- _Work to complete_
Extract all lines in the data that contain the word "Hsorted".

----------

Section MoreAssignNamesFacts.
Context {T : Type}.
Variable getShortName : T -> string.
Variable getLongName : T -> string -> string.
Variable comparator : T -> T -> Z.

(** the numbering loop over the items of one bucket: the items are named
    in order with [k + i] for increasing numbers [i] *)
Lemma assignNumbered_calls (map2 : list (string * list T)) (k : string)
    (its : list T) : forall i0 st,
  exists idxs : list Z,
    length idxs = length its
    /\ Forall (fun i => i0 <= i) idxs
    /\ StronglySorted Z.lt idxs
    /\ assigned (snd (fold_left (assignNumbered map2 k) its (i0, st)))
       = assigned st ++ zip its ((fun i => k +:+ JS.numToString i) <$> idxs)
    /\ usedIds (snd (fold_left (assignNumbered map2 k) its (i0, st)))
       = list_to_set ((fun i => k +:+ JS.numToString i) <$> idxs) ∪ usedIds st.
Proof.
  induction its as [|x its IH]; intros i0 st.
  - exists []. cbn. repeat split; try constructor.
    + rewrite app_nil_r. reflexivity.
    + symmetry. apply (left_id_L ∅ (∪)).
  - cbn [fold_left assignNumbered].
    set (i := firstFree _ _ i0).
    assert (Hi : i0 <= i) by apply firstFree_ge.
    clearbody i.
    match goal with
    | |- context [fold_left _ its (i + 1, ?st1)] =>
        destruct (IH (i + 1) st1) as (idxs & Hlen & Hge & Hsorted & Hcalls & Hused)
    end.
    exists (i :: idxs). split; [cbn; lia|]. split.
    { constructor; [exact Hi|]. eapply Forall_impl; [exact Hge|].
      intros z Hz. cbn in Hz. lia. }
    split.
    { constructor; [exact Hsorted|]. eapply Forall_impl; [exact Hge|].
      intros z Hz. cbn in Hz. lia. }
    split.
    + rewrite Hcalls. cbn [assigned fmap list_fmap zip zip_with].
      rewrite <- app_assoc. reflexivity.
    + rewrite Hused. cbn [usedIds fmap list_fmap list_to_set].
      apply set_eq. intros y. rewrite !elem_of_union. tauto.
Qed.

----------

- _Written response_
        destruct (IH (i + 1) st1) as (idxs & Hlen & Hge & Hsorted & Hcalls & Hused)
    { constructor; [exact Hsorted|]. eapply Forall_impl; [exact Hge|].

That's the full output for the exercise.